◆ Task directions: Exactly the lines from the start of the data below through the line containing "From Stdlib Require Import ZArith Lia." must be returned, and no others.

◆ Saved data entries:
(* ===== verification/PipeFlow.v ===== *)
(** * kernel/pipe.c: a writer that has to wait

    pipewrite of any length: when the ring is full the writer wakes the readers up and
    sleeps.  The rest of the machine is [resume]: while the writer sleeps, readers may take
    bytes from the front of the queue, close the read end or kill the writer. *)
From stdpp Require Import prelude gmap strings.
From Stdlib Require Import ZArith Lia.
From S2P Require Import Prelude Memory Spinlock Riscv Kalloc Vm Uaccess Proc Bytes State Sleeplock Pipe.
Open Scope Z_scope.

Section Flow.
Context {SC : Sched} (kend : Z) (kend_pos : 0 < kend).
Context (pi : Z) (pr : nat) (root : Z) (T : gmap (list Z) Z) (addr n : Z) (bs : list Z).
Implicit Types (w : world kstate).

(** Process [pr] runs and holds no lock; the queue of the pipe is [q]; [bs] are the bytes
    of the process at [addr]. *)
Record writer w (q : list Z) : Prop := {
  wr_quiet : quiet w;
  wr_noff : noff (h_cpu (cur w)) = 0;
  wr_runs : runs w pr;
  wr_free : lock_free (L_pipe pi) w;
  wr_pipe : prep (pipe_of w pi) q;
  wr_pt : pt_ok kend (pbytes (compc w)) root T;
  wr_bs : readable (pbytes (compc w)) T addr n bs;
  wr_root : p_pagetable (procs (compc w) !!! pr) = root;
}.

(** The reader's end is closed, or somebody has killed the writer. *)
Definition gives_up w : Prop := pi_readopen (pipe_of w pi) = 0 \/ p_killed (procs (compc w) !!! pr) <> 0.

(** What happens from the moment the writer is asleep until it runs again: some of the
    bytes at the front of the queue are taken, unless there is a reason to give up. *)
Definition readers_run : Prop := forall w q, writer w q -> Z.of_nat (length q) = PIPESIZE -> ~ gives_up w ->
  exists w2 j, resume (acq (L_proc pr) (updc (tab_alter (asleep (Ch_nwrite pi)) pr (compc w)) w)) =
      Ok ((), acq (L_proc pr) w2) /\
    writer w2 (drop j q) /\ ((0 < j)%nat \/ gives_up w2).

Lemma writer_touch w q : writer w q -> writer (touch w) q.
Proof.
  intros [W1 W2 W3 W4 W5 W6 W7 W8]. split; try done; [by apply quiet_touch| |].
  - unfold touch. by rewrite cur_set_hart.
  - destruct W3 as (R1 & R2 & R3). split_and!; try done. etrans; [apply c_proc_touch|done].
Qed.
Lemma woken_keeps chan p : p_pagetable (woken chan p) = p_pagetable p /\ p_killed (woken chan p) = p_killed p.
Proof. unfold woken. destruct p. by destruct (_ && _). Qed.
Lemma set_chan_keeps p : p_pagetable (set_chan None p) = p_pagetable p /\ p_killed (set_chan None p) = p_killed p.
Proof. by destruct p. Qed.
Lemma woken_at chan (l : list proc) : (pr < length l)%nat -> (woken chan <$> l) !!! pr = woken chan (l !!! pr).
Proof. intros H. by apply (list_lookup_total_fmap (woken chan)). Qed.
Lemma writer_woken w q chan : writer w q -> writer (updc (tab_map (woken chan) (compc w)) w) q.
Proof.
  intros [W1 W2 W3 W4 W5 W6 W7 W8]. pose proof W3 as (R1 & R2 & R3). split; try done; [eauto with xv6|..].
  - split_and!; try done. rewrite compc_updc. cbn [tab_map procs]. by rewrite length_fmap.
  - rewrite compc_updc. cbn [tab_map procs]. rewrite woken_at by lia. by rewrite (proj1 (woken_keeps _ _)).
Qed.
Lemma gives_up_woken w chan : length (procs (compc w)) = nproc -> (pr < nproc)%nat ->
  gives_up (updc (tab_map (woken chan) (compc w)) w) <-> gives_up w.
Proof.
  intros R3 R2. unfold gives_up. rewrite compc_updc. cbn [tab_map procs]. rewrite woken_at by lia.
  change (pipe_of (updc (tab_map (woken chan) (compc w)) w) pi) with (pipe_of w pi). by rewrite (proj2 (woken_keeps _ _)).
Qed.

(** The bytes stored so far. *)
Lemma writer_push w q b : writer w q -> Z.of_nat (length q) < PIPESIZE ->
  writer (with_pipe w pi (push_byte b (pipe_of w pi))) (q ++ [b]).
Proof.
  intros [W1 W2 W3 W4 W5 W6 W7 W8] Hl. split; try done; [by apply quiet_with_pipe|]. rewrite pipe_of_with. by apply prep_push.
Qed.

Context (Henv : readers_run) (Hwk : (2 <= wakeups)%nat).

(** Waking the readers up and sleeping. *)
Lemma wait_sleep w q : writer w q -> Z.of_nat (length q) = PIPESIZE -> ~ gives_up w ->
  exists w' j, (wakeup (Ch_nread pi) ;; sleep resume (Ch_nwrite pi) (L_pipe pi)) (acq (L_pipe pi) w) = Ok ((), acq (L_pipe pi) w') /\
    writer w' (drop j q) /\ ((0 < j)%nat \/ gives_up w').
Proof.
  intros W Hl Hg. pose proof (wr_quiet _ _ W) as Hq. pose proof (wr_free _ _ W) as Hf. pose proof (wr_runs _ _ W) as (R1 & R2 & R3).
  krun wakeup_run. set (w1 := updc (tab_map (woken (Ch_nread pi)) (compc w)) w) in *.
  assert (W1 : writer w1 q) by by apply writer_woken. assert (Hg1 : ~ gives_up w1) by (unfold w1; by rewrite gives_up_woken).
  pose proof W1 as [A1 A2 (A3 & A4 & A5) A6 A7 A8 A9 A10].
  destruct (Henv w1 q W1 Hl Hg1) as (w2 & j & E & W2 & Hj). pose proof W2 as [B1 B2 (B3 & B4 & B5) B6 B7 B8 B9 B10].
  rewrite (touch_acq (L_pipe pi) w1) by eauto with xv6.
  rewrite (sleep_run resume (Ch_nwrite pi) (L_pipe pi) pr w1 w2); try done; [|eauto with xv6|by apply (q_unl _ A1)|lia|by apply (q_unl _ B1)].
  set (w3 := updc _ _). exists w3, j. split; [done|].
  assert (Hp : procs (compc w3) !!! pr = set_chan None (procs (compc w2) !!! pr)).
  { unfold w3. rewrite compc_updc. cbn [tab_alter procs]. apply list_lookup_total_correct.
    rewrite list_lookup_alter_eq, list_lookup_lookup_total_lt by lia. done. }
  assert (Hcur : cur w3 = thread_hart (cur w1) (cur w2)) by apply cur_set_hart.
  split; [split; try done|].
  - split; [split; rewrite Hcur; cbn [thread_hart h_cpu noff]; rewrite B2; lia| |].
    + exists pr. split_and!; [by rewrite Hcur|done|]. unfold w3. rewrite compc_updc. cbn [tab_alter procs]. by rewrite length_alter.
    + intros i Hi. by apply (q_unl _ B1 i Hi).
  - by rewrite Hcur.
  - split_and!; [by rewrite Hcur|done|]. unfold w3. rewrite compc_updc. cbn [tab_alter procs]. by rewrite length_alter.
  - by rewrite Hp, (proj1 (set_chan_keeps _)).
  - destruct Hj as [Hj|[Hj|Hj]]; [by left|right; by left|right; right]. by rewrite Hp, (proj2 (set_chan_keeps _)).
Qed.

(** Room for a byte, or the call is over. *)
Lemma wait_room_ok w q : writer w q -> exists j,
  (exists w', wait_room pi pr (acq (L_pipe pi) w) = Ok (true, acq (L_pipe pi) w') /\ writer w' (drop j q) /\
     Z.of_nat (length (drop j q)) < PIPESIZE) \/
  (exists w', wait_room pi pr (acq (L_pipe pi) w) = Ok (false, w') /\ writer w' (drop j q) /\ gives_up w' /\
     Z.of_nat (length (drop j q)) = PIPESIZE).
Proof.
  intros W. unfold wait_room. set (f := fun _ : () => _).
  assert (Hroom : forall w q, writer w q -> Z.of_nat (length q) < PIPESIZE -> f () (acq (L_pipe pi) w) = Ok (inr true, acq (L_pipe pi) w)).
  { intros w1 q1 W1 H1. unfold f. kdo (get_pipe_run pi (acq (L_pipe pi) w1)). rewrite pipe_of_acq, (prep_full _ q1 (wr_pipe _ _ W1)).
    by rewrite bool_decide_false by lia. }
  assert (Hover : forall w q, writer w q -> Z.of_nat (length q) = PIPESIZE -> gives_up w ->
    f () (acq (L_pipe pi) w) = Ok (inr false, touch w)).
  { intros w1 q1 W1 H1 G1. pose proof (q_cpu _ (wr_quiet _ _ W1)) as Hq1. pose proof (wr_free _ _ W1) as Hf1.
    unfold f. kdo (get_pipe_run pi (acq (L_pipe pi) w1)). rewrite pipe_of_acq, (prep_full _ q1 (wr_pipe _ _ W1)), bool_decide_true by done.
    kdo (get_proc_run pr (acq (L_pipe pi) w1)). rewrite compc_acq.
    assert (Eb : (pi_readopen (pipe_of w1 pi) =? 0) || negb (p_killed (procs (compc w1) !!! pr) =? 0) = true).
    { destruct G1 as [->|G1]; [done|]. by rewrite (proj2 (Z.eqb_neq _ _) G1), orb_true_r. }
    rewrite Eb. by kdo (release_acq (L_pipe pi) w1 ltac:(eauto with xv6) Hf1). }
  assert (Hfull : Z.of_nat (length q) < PIPESIZE \/ Z.of_nat (length q) = PIPESIZE) by (pose proof (pr_len _ _ (wr_pipe _ _ W)); lia).
  assert (Hk : exists k, wakeups = S (S k)) by (exists (wakeups - 2)%nat; lia). destruct Hk as [k Hk]. rewrite Hk. destruct Hfull as [Hl|Hl].
  { exists 0%nat. left. exists w. rewrite drop_0. split; [|done]. apply loop_exit. by eapply Hroom. }
  assert (Hd : gives_up w \/ ~ gives_up w) by (unfold gives_up; destruct (decide (pi_readopen (pipe_of w pi) = 0)), (decide (p_killed (procs (compc w) !!! pr) = 0)); tauto).
  destruct Hd as [Hg|Hg].
  { exists 0%nat. right. exists (touch w). rewrite drop_0. split; [apply loop_exit; by eapply Hover|]. split; [by apply writer_touch|done]. }
  destruct (wait_sleep w q W Hl Hg) as (w1 & j & E & W1 & Hj). exists j.
  assert (E1 : f () (acq (L_pipe pi) w) = Ok (inl (), acq (L_pipe pi) w1)).
  { unfold f. kdo (get_pipe_run pi (acq (L_pipe pi) w)). rewrite pipe_of_acq, (prep_full _ q (wr_pipe _ _ W)), bool_decide_true by done.
    kdo (get_proc_run pr (acq (L_pipe pi) w)). rewrite compc_acq. unfold gives_up in Hg.
    rewrite (proj2 (Z.eqb_neq (pi_readopen (pipe_of w pi)) 0)) by tauto.
    destruct (Z.eqb_spec (p_killed (procs (compc w) !!! pr)) 0); [|tauto]. cbn [orb negb].
    rewrite <- (bind_assoc (wakeup (Ch_nread pi)) (fun _ => sleep resume (Ch_nwrite pi) (L_pipe pi))). by kdo E. }
  rewrite (loop_next _ _ _ _ _ _ E1). destruct (decide (Z.of_nat (length (drop j q)) < PIPESIZE)) as [Hlt|Hge].
  - left. exists w1. split; [|done]. apply loop_exit. by eapply Hroom.
  - assert (Hl1 : Z.of_nat (length (drop j q)) = PIPESIZE) by (pose proof (pr_len _ _ (wr_pipe _ _ W1)); lia).
    destruct Hj as [Hj|Hj]; [exfalso; rewrite length_drop in Hl1; unfold PIPESIZE in *; lia|].
    right. exists (touch w1). split; [apply loop_exit; by eapply Hover|]. split; [by apply writer_touch|done].
Qed.

(** The loop: what is in the pipe is always the end of what was there followed by what has
    been written. *)
Lemma flow_loop (k : nat) fuel w q0 q (i : nat) :
  (i + k = length bs)%nat -> (k < fuel)%nat -> writer w q -> q `suffix_of` q0 ++ take i bs ->
  (exists w' q', loop fuel (pipewrite_body pi addr n pr) (Z.of_nat i) (acq (L_pipe pi) w) =
      Ok (Some (Z.of_nat (length bs)), acq (L_pipe pi) w') /\ writer w' q' /\ q' `suffix_of` q0 ++ bs) \/
  (exists w' q' i', loop fuel (pipewrite_body pi addr n pr) (Z.of_nat i) (acq (L_pipe pi) w) = Ok (None, w') /\
     writer w' q' /\ gives_up w' /\ Z.of_nat (length q') = PIPESIZE /\ (i' <= length bs)%nat /\ q' `suffix_of` q0 ++ take i' bs).
Proof.
  revert fuel w q i.
  assert (Hr : forall w q i, writer w q -> exists x, copyin_to (p_pagetable (procs (compc (acq (L_pipe pi) w)) !!! pr)) (u64 (addr + Z.of_nat i)) 1
      (acq (L_pipe pi) w) = Ok (match user_byte (pbytes (compc w)) T (u64 (addr + Z.of_nat i)) with Some b => (0, [b]) | None => (-1, x) end,
        acq (L_pipe pi) w)).
  { intros w q i W. rewrite compc_acq, (wr_root _ _ W).
    exact (copyin1 ltac:(lia) kend kend_pos (acq (L_pipe pi) w) _ T _ (wr_pt _ _ W) (proj1 (u64_range _))). }
  assert (Hsuf : forall j q i, q `suffix_of` q0 ++ take i bs -> drop j q `suffix_of` q0 ++ take i bs).
  { intros j q i H. etrans; [|exact H]. exists (take j q). by rewrite take_drop. }
  induction k as [|k IH]; intros [|fuel] w q i Hk Hf W Hq; try lia; pose proof (proj1 (wr_bs _ _ W)) as Hn.
  - replace i with (length bs) in * by lia. rewrite firstn_all in Hq.
    destruct (Z.ltb_spec (Z.of_nat (length bs)) n) as [Hlt|Hge].
    + destruct (wait_room_ok w q W) as (j & [(w1 & E1 & W1 & _)|(w1 & E1 & W1 & G1 & L1)]).
      * left. exists w1, (drop j q). split; [|split; [done|]].
        -- apply loop_exit. unfold pipewrite_body. rewrite (proj2 (Z.ltb_lt _ _)) by done. kdo E1.
           kdo (get_proc_run pr (acq (L_pipe pi) w1)). destruct (Hr w1 _ (length bs) W1) as [x E]. kdo E.
           by rewrite (proj2 (proj2 (wr_bs _ _ W1))).
        -- rewrite <- (firstn_all bs). apply Hsuf. by rewrite firstn_all.
      * right. exists w1, (drop j q), (length bs). split; [|split_and!; try done].
        -- apply loop_exit. unfold pipewrite_body. rewrite (proj2 (Z.ltb_lt _ _)) by done. by kdo E1.
        -- apply Hsuf. by rewrite firstn_all.
    + left. exists w, q. split; [|done]. apply loop_exit. unfold pipewrite_body. by rewrite (proj2 (Z.ltb_ge _ _)).
  - destruct (lookup_lt_is_Some_2 bs i) as [b Hbi]; [lia|].
    destruct (wait_room_ok w q W) as (j & [(w1 & E1 & W1 & L1)|(w1 & E1 & W1 & G1 & L1)]).
    + set (w2 := with_pipe w1 pi (push_byte b (pipe_of w1 pi))).
      assert (E : pipewrite_body pi addr n pr (Z.of_nat i) (acq (L_pipe pi) w) = Ok (inl (Z.of_nat (S i)), acq (L_pipe pi) w2)).
      { unfold pipewrite_body. rewrite (proj2 (Z.ltb_lt _ _)) by lia. kdo E1. kdo (get_proc_run pr (acq (L_pipe pi) w1)).
        destruct (Hr w1 _ i W1) as [x E]. kdo E. rewrite (proj1 (proj2 (wr_bs _ _ W1)) i b Hbi). change (0 =? -1) with false. cbv iota.
        kdo (upd_pipe_run pi (push_byte ([b] !!! 0%nat)) (acq (L_pipe pi) w1)).
        rewrite with_pipe_acq, pipe_of_acq. unfold mret, M_ret. do 3 f_equal. lia. }
      rewrite (loop_next _ _ _ _ _ _ E). apply (IH fuel w2 (drop j q ++ [b]) (S i)); [lia|lia|by apply writer_push|].
      rewrite (take_S_r _ _ _ Hbi), app_assoc. destruct (Hsuf j q i Hq) as [x ->]. exists x. by rewrite app_assoc.
    + right. exists w1, (drop j q), i. split; [|split_and!; try done; [lia|by apply Hsuf]].
      apply loop_exit. unfold pipewrite_body. rewrite (proj2 (Z.ltb_lt _ _)) by lia. by kdo E1.
Qed.
End Flow.

Section Props.
Context {SC : Sched} (kend : Z) (kend_pos : 0 < kend).
Implicit Types (w : world kstate).

End Props.

(** ** A full pipe, and a reader that takes a byte whenever the writer sleeps *)

Definition full_pipe : pipe := Pipe (repeat 7 512) 0 512 1 1.
Definition full_world : world kstate := with_pipe pipe_world 1 full_pipe.
Definition ex_reader : Sched := {| resume := upd_proc (set_state RUNNING) 3 ;; upd_pipe 1 pop_byte; wakeups := 2 |}.

Lemma full_prep : prep full_pipe (repeat 7 512).
Proof.
  split; [reflexivity|cbn; lia|reflexivity|by vm_compute|]. intros k b E. pose proof (lookup_lt_Some _ _ _ E) as Hk. rewrite repeat_length in Hk.
  rewrite lookup_repeat in E by done. injection E as <-. cbn [full_pipe pi_nread pi_data]. unfold PIPESIZE.
  rewrite Z.mod_small by lia. rewrite Z.add_0_l, Nat2Z.id. by apply lookup_repeat.
Qed.
Lemma ex_reader_runs kend root T addr n bs : readers_run (SC := ex_reader) kend 1 3 root T addr n bs.
Proof.
  intros w q [W1 W2 W3 W4 W5 W6 W7 W8] Hl Hg. destruct q as [|b q]; [done|]. destruct (prep_pop _ _ _ W5) as [_ Hpop].
  pose proof W3 as (R1 & R2 & R3).
  set (t := tab_alter (set_state RUNNING) 3 (tab_alter (asleep (Ch_nwrite 1)) 3 (compc w))).
  exists (with_pipe (updc t w) 1 (pop_byte (pipe_of w 1))), 1%nat. split; [|split; [|left; lia]].
  - cbn [resume ex_reader]. rewrite (bind_Ok _ _ _ _ _ (upd_proc_run _ _ _)). rewrite !updc_acq, compc_acq, compc_updc, updc_updc. fold t.
    rewrite upd_pipe_run, with_pipe_acq, pipe_of_acq. done.
  - assert (Ht : procs t !!! 3%nat = set_state RUNNING (asleep (Ch_nwrite 1) (procs (compc w) !!! 3%nat))).
    { unfold t. cbn [tab_alter procs]. apply list_lookup_total_correct.
      rewrite !list_lookup_alter_eq, list_lookup_lookup_total_lt by lia. done. }
    assert (Hlt : length (procs t) = nproc) by (unfold t; cbn [tab_alter procs]; by rewrite !length_alter).
    split; try done.
    + apply quiet_with_pipe. destruct W1 as [Q1 _ Q3]. split; [done|by exists 3%nat|done].
    + by rewrite pipe_of_with.
    + change (p_pagetable (procs t !!! 3%nat) = root). rewrite Ht, <- W8. by destruct (procs (compc w) !!! 3%nat).
Qed.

◆ Result for this task:
(* ===== verification/PipeFlow.v ===== *)
(** * kernel/pipe.c: a writer that has to wait

    pipewrite of any length: when the ring is full the writer wakes the readers up and
    sleeps.  The rest of the machine is [resume]: while the writer sleeps, readers may take
    bytes from the front of the queue, close the read end or kill the writer. *)
From stdpp Require Import prelude gmap strings.
From Stdlib Require Import ZArith Lia.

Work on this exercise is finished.